頭の中は空っぽで、わかるのは自分の名前くらいで。
それなのに、何よりも強く強く、
探さなければ――と。
それがゆくゆくは、助けることにもなる。
……何を?
わからない。
わからないけれど、激しい焦燥が胸を掻きむしった。
「まあまあ、いたずらに急いても良いことはあるまいて」
わたしを拾ったトゥーラ・クリーズというハーフエルフ――基本的な知識はわたしの頭にも残っていた――は、ぽすりとわたしの膝の上に収まりながら言った。
「記憶喪失とは難儀なもんじゃが、そうなって始めに出会ったのが同族というのも何かしらの運命じゃろうて。しばらくはゆっくりと、儂の暖房にでもなるがいい。……ふあぁ、あったかいのう」
猫のようにじゃれついてくるトゥーラを緩く抱き締めて、わたしもその体温を感じる。
どこか、ほっとした。
胸の中がじんわりと暖かくなって……いつしか、わたしの目からはぽろぽろと涙がこぼれていた。
……あれ?
と、わたしは首を傾げる。
どうして、泣いているんだろう……。
「……ほほう?」
トゥーラが興味深そうにこちらの顔を見上げて、小さな指でわたしの涙を拭う。
「良かったではないか。ひとつ、わかったぞ、ラケル」
……何が……?
「おぬしは存外、泣き虫な奴じゃということが、じゃ。
……別に、記憶なんぞあろうがなかろうがな、人間っちゅうもんは、自分の正体なぞ案外わかっておらんのじゃ。だからこうして、泣いたり笑ったり、いろんなことを繰り返して、己の形を徐々に浮き彫りにしてゆくんじゃ。

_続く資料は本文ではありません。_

(** The transitive dependencies of a feature are the other features reachable from it, and the impact of a
    change to a feature is on those whose dependencies it is: both traversals end on cyclic graphs too. *)
Theorem impact_inverts_dependencies (nodes : list CapabilityGraphNode) :
  let g := CapabilityGraph nodes in forall key,
  exists deps impact, transitiveDependencies g key = Some deps /\ impactOf g key = Some impact /\ NoDup deps /\ NoDup impact /\
    (forall x, x ∈ deps <-> x <> key /\ tc (edge g) key x) /\ (forall x, x ∈ impact <-> x <> key /\ tc (edge g) x key).
Proof.
  intros g key. destruct (graph_built nodes) as [Hn Hc]. fold g in Hn, Hc.
  destruct (traverse_spec (dependenciesOf g) g.*1) with (g := g) (key := key) as (deps & H1 & H2 & H3); [intros a b Hb; by apply (Hc a)|apply graph_unseen|].
  destruct (traverse_spec (dependents g) g.*1) with (g := g) (key := key) as (impact & H4 & H5 & H6).
  { intros a b Hb. apply (dependents_edge g b a Hn) in Hb. by eapply edge_source. }
  { apply graph_unseen. }
  exists deps, impact. split_and!; [exact H1|exact H4|done|done|exact H3|]. intros x. rewrite H6. split; intros [Hx Ht]; (split; [done|]).
  - apply tc_inverse. eapply (tc_congruence id); [|exact Ht]. intros a b Hb. by apply dependents_edge.
  - apply (tc_inverse (fun a b => b ∈ dependents g a)). eapply (tc_congruence id); [|exact Ht]. intros a b Hb. by apply dependents_edge.
Qed.

(** C28: the upgrade path found leads along dependencies from one feature to the other, and none is shorter; when
    none is found, there is none. *)
Theorem upgrade_paths_are_shortest (nodes : list CapabilityGraphNode) (from to : string) :
  let g := CapabilityGraph nodes in
  exists r, upgradePath g from to = Some r /\
    match r with
    | Some p => head p = Some from /\ last p = Some to /\ walk g p /\ forall n, nsteps (edge g) n from to -> (length p <= S n)%nat
    | None => ~ rtc (edge g) from to
    end.
Proof.
  intros g. assert (Hu := unseen_mono g.*1 [] [from]). assert (Hf := graph_unseen g).
  destruct (search_spec g (graph_built nodes) from to (S (graph_fuel g)) 0 [] [from] [] [from] [[from]] []) as (r & H1 & H2).
  - split; [|constructor| | | |apply not_elem_of_nil|by intros x y ?%elem_of_nil].
    + constructor; [|constructor]. split; [done|]. split; [done|]. split; [done|]. by repeat constructor.
    + intros x. rewrite list_elem_of_singleton, elem_of_nil. tauto.
    + intros x m Hm. lia.
    + intros x Hx. inversion Hx; subst. right. by left.
  - cbn. assert (unseen g.*1 [from] <= unseen g.*1 [])%nat by (apply Hu; by intros x ?%elem_of_nil). lia.
  - exists r. split; [exact H1|]. destruct r as [p|]; [|exact H2]. destruct H2 as (n & (Hlen & Hh & Hl & Hw) & Hmin).
    split; [done|]. split; [done|]. split; [done|]. intros m Hm. specialize (Hmin m Hm). lia.
Qed.

(** The graph of features listed once each answers every query alike in whatever order they are listed. *)
Theorem listing_order_is_irrelevant (nodes nodes' : list CapabilityGraphNode) :
  nodes ≡ₚ nodes' -> NoDup (node_key <$> nodes) ->
  let g := CapabilityGraph nodes in let g' := CapabilityGraph nodes' in
  graph_keys g = graph_keys g' /\ detectCycles g = detectCycles g' /\ (forall available, validateAgainst g available = validateAgainst g' available) /\
  (forall key, dependenciesOf g key = dependenciesOf g' key /\ transitiveDependencies g key = transitiveDependencies g' key /\
     dependents g key = dependents g' key /\ impactOf g key = impactOf g' key) /\
  forall from to, upgradePath g from to = upgradePath g' from to.
Proof.
  intros Hp Hn g g'. assert (Hs : same_graph g g') by (by apply permuted_graph). split; [by apply same_keys|]. split; [|split; [|split]].
  - unfold detectCycles. rewrite (same_fuel g g' Hs), (same_keys g g' Hs). by rewrite (fold_fuel_ext _ _ _ _ (visit_ext g g' Hs (graph_fuel g'))).
  - intros available. by apply validate_ext.
  - intros key. split_and!; [apply Hs| |by apply same_dependents|].
    + apply traverse_ext; [done|]. apply Hs.
    + apply traverse_ext; [done|]. by apply same_dependents.
  - intros from to. unfold upgradePath. by rewrite (same_fuel g g' Hs), (search_ext g g' Hs).
Qed.

Lemma listing_order_is_irrelevant_witness :
  let nodes := [mkNode "crm" ["email"; "ai"]; mkNode "ai" ["credits"]] in let nodes' := [mkNode "ai" ["credits"]; mkNode "crm" ["email"; "ai"]] in
  transitiveDependencies (CapabilityGraph nodes) "crm" = Some ["ai"; "credits"; "email"] /\
  transitiveDependencies (CapabilityGraph nodes') "crm" = Some ["ai"; "credits"; "email"].
Proof.
  cbv zeta. pose proof (listing_order_is_irrelevant [mkNode "crm" ["email"; "ai"]; mkNode "ai" ["credits"]] [mkNode "ai" ["credits"]; mkNode "crm" ["email"; "ai"]]) as H.
  destruct H as (_ & _ & _ & H & _); [apply Permutation_swap|apply (bool_decide_unpack _); vm_compute; exact I|].
  destruct (H "crm") as (_ & <- & _). split; vm_compute; reflexivity.
Defined.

だから、生きよ、ラケル。まずはそれだけでいい。生きてさえおれば、いずれ己の正体を悟ることもあるじゃろうて」
ま、それが一番難しいんじゃがな――と言って、トゥーラはひひひと悪戯っぽく笑った。
◆◆◆―――――――◆◆◆―――――――◆◆◆
わたしは生きた。
トゥーラの教え通り、何もわからないままに。
トゥーラのもとで10年の歳月を過ごしたあと、わたしは探さなければならない何かを探すために旅に出た。
大陸を端から端まで放浪し、海も渡った。
列強三国が覇を唱える大陸の外にも、人は住んでいる。
散在する島や小大陸に、様々な文化を持った、様々な人たちが、それぞれの生活を送っていた。
けれど、彼らにも共通することがあった。
それは、精霊と共に生きている、ということ。
生まれると同時に人間に宿り、その力の一端を与える精霊。
神聖な存在として敬う場所もあれば、隣人のように扱う場所もあるけれど、人生の始めから終わりまで連れ添うその存在に対して、ある種の敬意を持っていることだけは、どこであっても同じだった。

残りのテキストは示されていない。